WEB+DB PRESS総集編[Vol.1~136]が発売されたので、今後はぜひこちらをお買い求めください

gihyo.jp


pixiv運営本部 技術基盤チームのうさみけんた(@tadsan)です。

2018年4月26日に技術評論社さまからWEB+DB PRESS総集編 [Vol.1~102]が発売されます(一部書店には既に並んでいるようです)。これは2000年12月に発売されたWEB+DB PRESSの創刊号から102回までの全バックナンバーのPDFを収録した、超大ボリュームの総集編(WEBからもダウンロード可能)です。

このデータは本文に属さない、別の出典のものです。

(** Whenever a request has a [region_level], it is [nuts2] or
    [regional_unit]. *)
Theorem region_level_is_known (p : page) (s : session) (w : world) :
  Forall sends_known_level (requests_of p s w).
Proof.
  destruct (requests_of_advance _ _ _ p s w (script_habits p s w)) as [_ H].
  eapply Forall_impl; [exact H|]. intros r Hr. apply Hr.
Qed.

(** The health check is the only request with a timeout: every other
    request waits for the backend as long as it takes. *)
Theorem only_health_check_times_out (p : page) (s : session) (w : world) :
  Forall (timeout_only_on_health (api_base w)) (requests_of p s w).
Proof.
  destruct (requests_of_advance _ _ _ p s w (script_habits p s w)) as [_ H].
  eapply Forall_impl; [exact H|]. intros r Hr. apply Hr.
Qed.

(** ** Scripts that always complete *)



(** ** One failing tab does not stop the next *)

Lemma logs_ret {A} (a : A) : logs [] (ret a).
Proof. intros w. cbn. now rewrite app_nil_r. Qed.






(** ** The monthly request of the Occupations page *)

(** The time-series tab asks for the daily series and then, only when that
    answered 200 and a non-empty table was drawn from it, for the monthly
    series of the occupation, with the very query of the daily request; the
    tab never raises. *)
Theorem occupation_trend_requests (base : string) (selected_occupation : json)
    (ps : list (string * json)) (w : world) :
  let daily := tab_request (endpoint base "/api/occupations/timeseries") ps in
  let monthly :=
    tab_request (endpoint_of base "/api/trends/monthly/occupations/" selected_occupation "")
      ps in
  fst (occupation_trend base selected_occupation ps w) = Ok tt /\
  log (snd (occupation_trend base selected_occupation ps w))
  = log w ++ daily :: (if monthly_due w daily then [monthly] else []) /\
  params monthly = params daily.
Proof.
  cbv zeta. unfold occupation_trend, monthly_due, try_except, bind, requests_get,
    st_error, show, draw, ret.
  fold (tab_request (endpoint base "/api/occupations/timeseries") ps).
  fold (tab_request
          (endpoint_of base "/api/trends/monthly/occupations/" selected_occupation "") ps).
  destruct (server w (length (log w))
              (tab_request (endpoint base "/api/occupations/timeseries") ps)) as [e|r];
    [split_and!; reflexivity|].
  destruct (status_code r =? 200); [|split_and!; reflexivity].
  cbn [andb fst snd draws with_log].
  destruct (draws w "occupations/timeseries" r) as [[|]|e]; try (split_and!; reflexivity).
  cbn [log with_log server length].
  destruct (server w _ _) as [e|r'].
  - split_and!; try reflexivity. cbn. now rewrite <- app_assoc.
  - destruct (status_code r' =? 200).
    + cbn [draws with_log]. destruct (draws w "occupations/monthly" r') as [b|e];
        (split_and!; try reflexivity; cbn; now rewrite <- app_assoc).
    + split_and!; try reflexivity. cbn. now rewrite <- app_assoc.
Qed.
(** C7. In every state the editor reaches (frame events carrying
    non-negative elapsed time), a tick after which the mode is still Playback
    reads the keyframes [i = floor(cursor)] and [i2 = i + 1] with [0 <= i]
    and [i2 <= keyframeCount - 1]: both keyframes exist. *)
Theorem playback_indices_in_bounds
    (fuel : nat) (s s' : State) (es : list Event) (dT : R) :
  cursor_ok s -> Forall elapsed_ok es ->
  run Quat_slerpShort inverse fuel s es = Ok s' ->
  0 <= dT ->
  mode (incrementTime s' dT) = playback ->
  (0 <= keyFrame1Index (incrementTime s' dT))%Z /\
  (keyFrame2Index (incrementTime s' dT)
   <= Z.of_nat (getNumKeyFrames (incrementTime s' dT)) - 1)%Z /\
  (exists k1, keyFrame_at (keyFrames (incrementTime s' dT))
                (keyFrame1Index (incrementTime s' dT)) = Some k1) /\
  (exists k2, keyFrame_at (keyFrames (incrementTime s' dT))
                (keyFrame2Index (incrementTime s' dT)) = Some k2).
Proof.
  intros Hs Hes Hrun HdT Hm.
  pose proof (run_cursor_ok fuel es s s' Hs Hes Hrun) as Hc.
  unfold incrementTime in *. destruct (mode s') eqn:Hm'.
  - destruct (Rle_dec (getMaxTime s') (time s' + dT)) as [Hle|Hlt];
      [simpl in Hm; discriminate|].
    unfold keyFrame2Index, keyFrame1Index, getNumKeyFrames; simpl.
    unfold getMaxTime in Hlt.
    destruct (Int_part_bounds (time s' + dT) (length (keyFrames s'))) as [H0 H1].
    + specialize (Hc Hm'); lra.
    + lra.
    + repeat split; auto; apply keyFrame_at_Some; lia.
  - rewrite Hm' in Hm; discriminate.
Qed.

End Events.

(** Half a second into a two-keyframe playback the keyframes 0 and 1 are
    read. *)
Lemma playback_indices_in_bounds_witness :
  (0 <= keyFrame1Index (incrementTime Examples.playing (1 / 2)))%Z /\
  (keyFrame2Index (incrementTime Examples.playing (1 / 2)) <= 2 - 1)%Z.
Proof.
  assert (Hm : mode (incrementTime Examples.playing (1 / 2)) = playback).
  { unfold incrementTime; simpl.
    destruct (Rle_dec _ _) as [H|H]; [|reflexivity].
    unfold getMaxTime in H; simpl in H; lra. }
  destruct (playback_indices_in_bounds (fun q _ _ => q) Mat3_inverse 0
              Examples.playing Examples.playing [] (1 / 2)) as (H0 & H1 & _).
  - unfold cursor_ok; simpl; lra.
  - constructor.
  - reflexivity.
  - lra.
  - exact Hm.
  - split; [exact H0|].
    unfold incrementTime in H1 |- *; simpl in H1 |- *.
    destruct (Rle_dec _ _) as [H|H].
    + unfold getMaxTime in H; simpl in H; lra.
    + exact H1.
Defined.

(** ** The object store *)

Lemma extends_refl (h : Heap) : extends h h.
Proof. repeat split; exists []; now rewrite app_nil_r. Qed.

Lemma extends_trans (h1 h2 h3 : Heap) :
  extends h1 h2 -> extends h2 h3 -> extends h1 h3.
Proof.
  intros ([a Ha] & [b Hb] & [c Hc]) ([a' Ha'] & [b' Hb'] & [c' Hc']).
  repeat split.
  - exists (a ++ a'). now rewrite Ha', Ha, app_assoc.
  - exists (b ++ b'). now rewrite Hb', Hb, app_assoc.
  - exists (c ++ c'). now rewrite Hc', Hc, app_assoc.
Qed.

Lemma newVec3_extends (h : Heap) (v : Vec3) : extends h (snd (newVec3 h v)).
Proof. repeat split; simpl; eauto; exists []; now rewrite app_nil_r. Qed.

Lemma newQuat_extends (h : Heap) (q : Quat) : extends h (snd (newQuat h q)).
Proof. repeat split; simpl; eauto; exists []; now rewrite app_nil_r. Qed.

Lemma newMat4_extends (h : Heap) (m : Mat4) : extends h (snd (newMat4 h m)).
Proof. repeat split; simpl; eauto; exists []; now rewrite app_nil_r. Qed.

Lemma extends_getVec3 (h h' : Heap) (r : ref) :
  extends h h' -> (r < length (vec3s h))%nat -> getVec3 h' r = getVec3 h r.
Proof.
  intros ([a Ha] & _) Hr. unfold getVec3. rewrite Ha. now apply app_nth1.
Qed.

Lemma extends_getQuat (h h' : Heap) (r : ref) :
  extends h h' -> (r < length (quats h))%nat -> getQuat h' r = getQuat h r.
Proof.
  intros (_ & [a Ha] & _) Hr. unfold getQuat. rewrite Ha. now apply app_nth1.
Qed.

Lemma extends_getMat4 (h h' : Heap) (r : ref) :
  extends h h' -> (r < length (mat4s h))%nat -> getMat4 h' r = getMat4 h r.
Proof.
  intros (_ & _ & [a Ha]) Hr. unfold getMat4. rewrite Ha. now apply app_nth1.
Qed.

Lemma extends_length (h h' : Heap) :
  extends h h' ->
  (length (vec3s h) <= length (vec3s h'))%nat /\
  (length (quats h) <= length (quats h'))%nat /\
  (length (mat4s h) <= length (mat4s h'))%nat.
Proof.
  intros ([a Ha] & [b Hb] & [c Hc]). rewrite Ha, Hb, Hc, !length_app. lia.
Qed.

Lemma extends_wf_bone (h h' : Heap) (b : Bone) :
  extends h h' -> wf_bone h b -> wf_bone h' b.
Proof.
  intros He Hw. apply extends_length in He. unfold wf_bone in *. lia.
Qed.

Lemma extends_values (h h' : Heap) (b : Bone) :
  extends h h' -> wf_bone h b -> values h' b = values h b.
Proof.
  intros He (H1 & H2 & H3 & H4 & H5 & H6 & H7). unfold values.
  rewrite !(extends_getVec3 h h'), !(extends_getQuat h h'),
    !(extends_getMat4 h h') by assumption.
  reflexivity.
Qed.

Lemma extends_Forall_wf (h h' : Heap) (bs : list Bone) :
  extends h h' -> Forall (wf_bone h) bs -> Forall (wf_bone h') bs.
Proof.
  intros He H. eapply Forall_impl; [|exact H].
  intros b; now apply extends_wf_bone.
Qed.

Lemma getVec3_new (h : Heap) (v : Vec3) :
  getVec3 (snd (newVec3 h v)) (fst (newVec3 h v)) = v.
Proof. unfold getVec3; simpl. now rewrite nth_middle. Qed.

Lemma getQuat_new (h : Heap) (q : Quat) :
  getQuat (snd (newQuat h q)) (fst (newQuat h q)) = q.
Proof. unfold getQuat; simpl. now rewrite nth_middle. Qed.

Lemma getMat4_new (h : Heap) (m : Mat4) :
  getMat4 (snd (newMat4 h m)) (fst (newMat4 h m)) = m.
Proof. unfold getMat4; simpl. now rewrite nth_middle. Qed.

(** ** Bone arrays *)

Lemma list_set_length {A : Type} (n : nat) (x : A) (l : list A) :
  length (list_set n x l) = length l.
Proof.
  revert n; induction l as [|y l IH]; intros [|n]; simpl; auto.
Qed.

Lemma nth_error_list_set_eq {A : Type} (n : nat) (x : A) (l : list A) :
  (n < length l)%nat -> nth_error (list_set n x l) n = Some x.
Proof.
  revert n; induction l as [|y l IH]; intros [|n]; simpl; intros H;
    try lia; auto. apply IH; lia.
Qed.

Lemma nth_error_list_set_neq {A : Type} (n k : nat) (x : A) (l : list A) :
  n <> k -> nth_error (list_set n x l) k = nth_error l k.
Proof.
  revert n k; induction l as [|y l IH]; intros [|n] [|k]; simpl; intros H;
    try congruence; auto.
Qed.

Lemma Forall_list_set {A : Type} (P : A -> Prop) (n : nat) (x : A) (l : list A) :
  Forall P l -> P x -> Forall P (list_set n x l).
Proof.
  revert n; induction l as [|y l IH]; intros [|n] Hl Hx; simpl; auto;
    inversion Hl; subst; constructor; auto.
Qed.

Lemma bone_at_Some (bs : list Bone) (i : Z) (b : Bone) :
  bone_at bs i = Some b ->
  (0 <= i)%Z /\ nth_error bs (Z.to_nat i) = Some b /\ In b bs.
Proof.
  unfold bone_at. destruct (i <? 0)%Z eqn:Hi; [discriminate|].
  apply Z.ltb_ge in Hi. intros H; repeat split; auto.
  eapply nth_error_In; eauto.
Qed.

Lemma bone_at_set_eq (bs : list Bone) (i : Z) (b b' : Bone) :
  bone_at bs i = Some b -> bone_at (set_bone bs i b') i = Some b'.
Proof.
  unfold bone_at, set_bone. destruct (i <? 0)%Z; [discriminate|].
  intros H. apply nth_error_list_set_eq.
  apply nth_error_Some. congruence.
Qed.

Lemma bone_at_set_neq (bs : list Bone) (i j : Z) (b' : Bone) :
  (0 <= i)%Z -> i <> j -> bone_at (set_bone bs i b') j = bone_at bs j.
Proof.
  unfold bone_at, set_bone. intros Hi Hij.
  destruct (j <? 0)%Z eqn:Hj; [reflexivity|]. apply Z.ltb_ge in Hj.
  apply nth_error_list_set_neq. lia.
Qed.

Lemma bone_at_In (bs : list Bone) (b : Bone) :
  In b bs -> exists i, bone_at bs i = Some b.
Proof.
  intros H. apply In_nth_error in H as [n Hn].
  exists (Z.of_nat n). unfold bone_at.
  destruct (Z.of_nat n <? 0)%Z eqn:Hlt; [apply Z.ltb_lt in Hlt; lia|].
  now rewrite Nat2Z.id.
Qed.

Lemma set_bone_length (bs : list Bone) (i : Z) (b : Bone) :
  length (set_bone bs i b) = length bs.
Proof. apply list_set_length. Qed.

(** ** Selection and the arrow keys *)

(** C3. With no bone selected ([selectedBone = NaN]) the ArrowLeft and
    ArrowRight handlers read [mesh.bones[NaN].initEndpoint] before they test
    the selection, so they fail with a TypeError instead of rolling the
    camera. *)
Theorem arrow_keys_fail_without_selection (fuel : nat) (s : State) :
  selectedBone s = NaN ->
  onKeydown fuel s ArrowLeft = TypeError /\
  onKeydown fuel s ArrowRight = TypeError.
Proof.
  intros H. unfold onKeydown, arrowKey, selected_bone. rewrite H. auto.
Qed.

Lemma arrow_keys_fail_without_selection_witness :
  onKeydown 1 Examples.initial ArrowLeft = TypeError /\
  onKeydown 1 Examples.initial ArrowRight = TypeError.
Proof.
  apply (arrow_keys_fail_without_selection 1 Examples.initial). reflexivity.
Defined.

(** ** The Mesh constructor of the earlier revision *)

(** C8. In [src/skinning/Scene.ts] the constructor's second loop subtracts
    the parent's position from the child's [initPosition] object itself: for
    a root at (1,2,3) and a child at (4,6,8), the child's [initPosition] is
    (3,4,5) after construction, not the position the loader supplied. *)
Theorem SceneTs_constructor_moves_initPosition :
  exists m child,
    SceneTs.Mesh_constructor Store.empty [Examples2.rootL; Examples2.childL] = Ok m /\
    bone_at (bones m) 1 = Some child /\
    getVec3 (heap m) (initPosition child) = mkVec3 (4 - 1) (6 - 2) (8 - 3) /\
    getVec3 (heap m) (initPosition child) <> l_position Examples2.childL.
Proof.
  eexists; eexists. split; [evalR; reflexivity|].
  split; [evalR; reflexivity|]. split; [evalR; reflexivity|].
  evalR. intros H; inversion H; lra.
Qed.

(** ** Rotation of a bone *)

Lemma nth_list_set_eq {A : Type} (n : nat) (x d : A) (l : list A) :
  (n < length l)%nat -> nth n (list_set n x l) d = x.
Proof.
  revert n; induction l as [|y l IH]; intros [|n]; simpl; intros H;
    try lia; auto. apply IH; lia.
Qed.

Lemma nth_list_set_neq {A : Type} (n k : nat) (x d : A) (l : list A) :
  n <> k -> nth k (list_set n x l) d = nth k l d.
Proof.
  revert n k; induction l as [|y l IH]; intros [|n] [|k]; simpl; intros H;
    try congruence; auto.
Qed.

(** [rotateBone(axis, angle)] sets the bone's local rotation to the old one
    composed on the right with [Quat.fromAxisAngle(axis, angle)].  In the
    later revision the field [R_i] receives a new object: every other field
    of the bone keeps its reference, every other bone is the same, and every
    object that existed keeps its value.  In [src/skinning/Scene.ts] the
    quaternion object is written in place: the bone array and every other
    object are untouched, but every field that holds that object sees the new
    value. *)
Lemma rotateBone_composes_on_the_right
    (m : Mesh) (i : Z) (b : Bone) (axis : Vec3) (angle : R) :
  bone_at (bones m) i = Some b ->
  (exists m' b',
     Scene.Mesh_rotateBone m i axis angle = Ok m' /\
     bone_at (bones m') i = Some b' /\
     getQuat (heap m') (R_i b')
     = Quat_product (getQuat (heap m) (R_i b)) (Quat_fromAxisAngle axis angle) /\
     (parent b' = parent b /\ children b' = children b /\
      position b' = position b /\ endpoint b' = endpoint b /\
      rotation b' = rotation b /\ isHighlight b' = isHighlight b /\
      T_ij b' = T_ij b /\ initPosition b' = initPosition b /\
      initEndpoint b' = initEndpoint b) /\
     (forall j, j <> i -> bone_at (bones m') j = bone_at (bones m) j) /\
     (forall b2, wf_bone (heap m) b2 -> values (heap m') b2 = values (heap m) b2)) /\
  ((R_i b < length (quats (heap m)))%nat ->
   exists m',
     SceneTs.Mesh_rotateBone m i axis angle = Ok m' /\
     bones m' = bones m /\
     getQuat (heap m') (R_i b)
     = Quat_product (getQuat (heap m) (R_i b)) (Quat_fromAxisAngle axis angle) /\
     (forall r, r <> R_i b -> getQuat (heap m') r = getQuat (heap m) r) /\
     vec3s (heap m') = vec3s (heap m) /\ mat4s (heap m') = mat4s (heap m)).
Proof.
  intros Hb. split.
  - unfold Scene.Mesh_rotateBone, Scene.rotateBone. rewrite Hb. simpl.
    eexists; eexists. split; [reflexivity|]. simpl.
    split; [eapply bone_at_set_eq; eauto|].
    split; [unfold getQuat; simpl; now rewrite nth_middle|].
    split; [simpl; repeat split|].
    split.
    + intros j Hj. apply bone_at_set_neq; [|congruence].
      now apply bone_at_Some in Hb.
    + intros b2 Hw. apply extends_values; [|exact Hw].
      apply (newQuat_extends (heap m)).
  - intros Hr. unfold SceneTs.Mesh_rotateBone, SceneTs.rotateBone.
    rewrite Hb. eexists. split; [reflexivity|]. simpl.
    split; [reflexivity|]. split.
    + unfold getQuat; simpl. now apply nth_list_set_eq.
    + split; [|split; reflexivity].
      intros r Hne. unfold getQuat; simpl. apply nth_list_set_neq. congruence.
Qed.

17年に及ぶWEB+DB PRESSの歴史の中で、ピクシブ株式会社も2014年から2017年までの間、連載企画『PHP大規模開発入門』を執筆・掲載させていただきました。

連載記事一覧

連載各回の内容は以下の通りです。

  • Vol.80 「モダンな開発環境を構築!」 パッケージ管理、ビルトインサーバ、デバッグ、テスト
  • Vol.81 「テストコードのないアプリケーションの改修」
  • Vol.82 「安全なコードの書き方」 エラーと例外処理の活用、PhpStormによる効率化、健全なチーム作り
  • Vol.83 「PHP 5.5/5.6入門」 新機能の紹介とアップグレードの注意点
  • Vol.84 「高速な開発サイクルのためのデプロイ」 巨大Gitリポジトリ運用、Composerでのライブラリ管理、ゼロダウンタイムリリース
  • Vol.85 「本番環境での不具合の発見と修正」 例外やエラーの収集・可視化・通知、phpdbgによるデバッグ
  • Vol.86 「PHPによる画像処理」 Imagickの使い方、最適化、非同期処理、動的サムネイル生成
  • Vol.87 「PHPDocでコードの品質を保つ」 チームでの仕様共有、IDEによる入力補完
  • Vol.88 「HHVMでPHP実行速度を高速化しよう」 インストール、設定、速度比較、運用監視
  • Vol.89 「ThriftとPHPで堅牢なAPIを構築しよう」 言語間通信APIの作成、ドキュメント自動生成、活用事例
  • Vol.90 「新登場PHP 7」 新機能と移行時の注意点
  • Vol.91 「名前空間とオートローディング」 必要なクラスを無駄なくわかりやすく読み込む
  • Vol.92 「PHPからのHTTPリクエスト」 ファイル操作関数、curl関数、Guzzleライブラリ
  • Vol.93 「PHPでコマンドラインプログラムを書く」 バッチ処理、ジョブキュー、ログのストリーミング処理
  • Vol.94 「PHP初心者がハマりがちな落とし穴」 型のキャスト、変数のリファレンス、引数による挙動の違い
  • Vol.95 「PHPの静的解析ツール」 ドキュメントの生成、品質の計測、問題箇所の発見
  • Vol.96 「レガシーなプロダクトの改善」 フレームワークを利用できない環境でのライブラリ活用
  • Vol.97 「PhpStorm徹底活用」 人気IDEで高精度な入力補完、リファクタリングを実現

これらの記事が執筆された期間は、PHPのメジャーバージョンで言えばPHP5.6から7.1のリリースに相当する期間です。しかし内容の多くの部分は現在でもあまり古びておらず、Web上の資料や出版された書籍にはない実際の開発・運用の現場に根差したノウハウが多く含まれています。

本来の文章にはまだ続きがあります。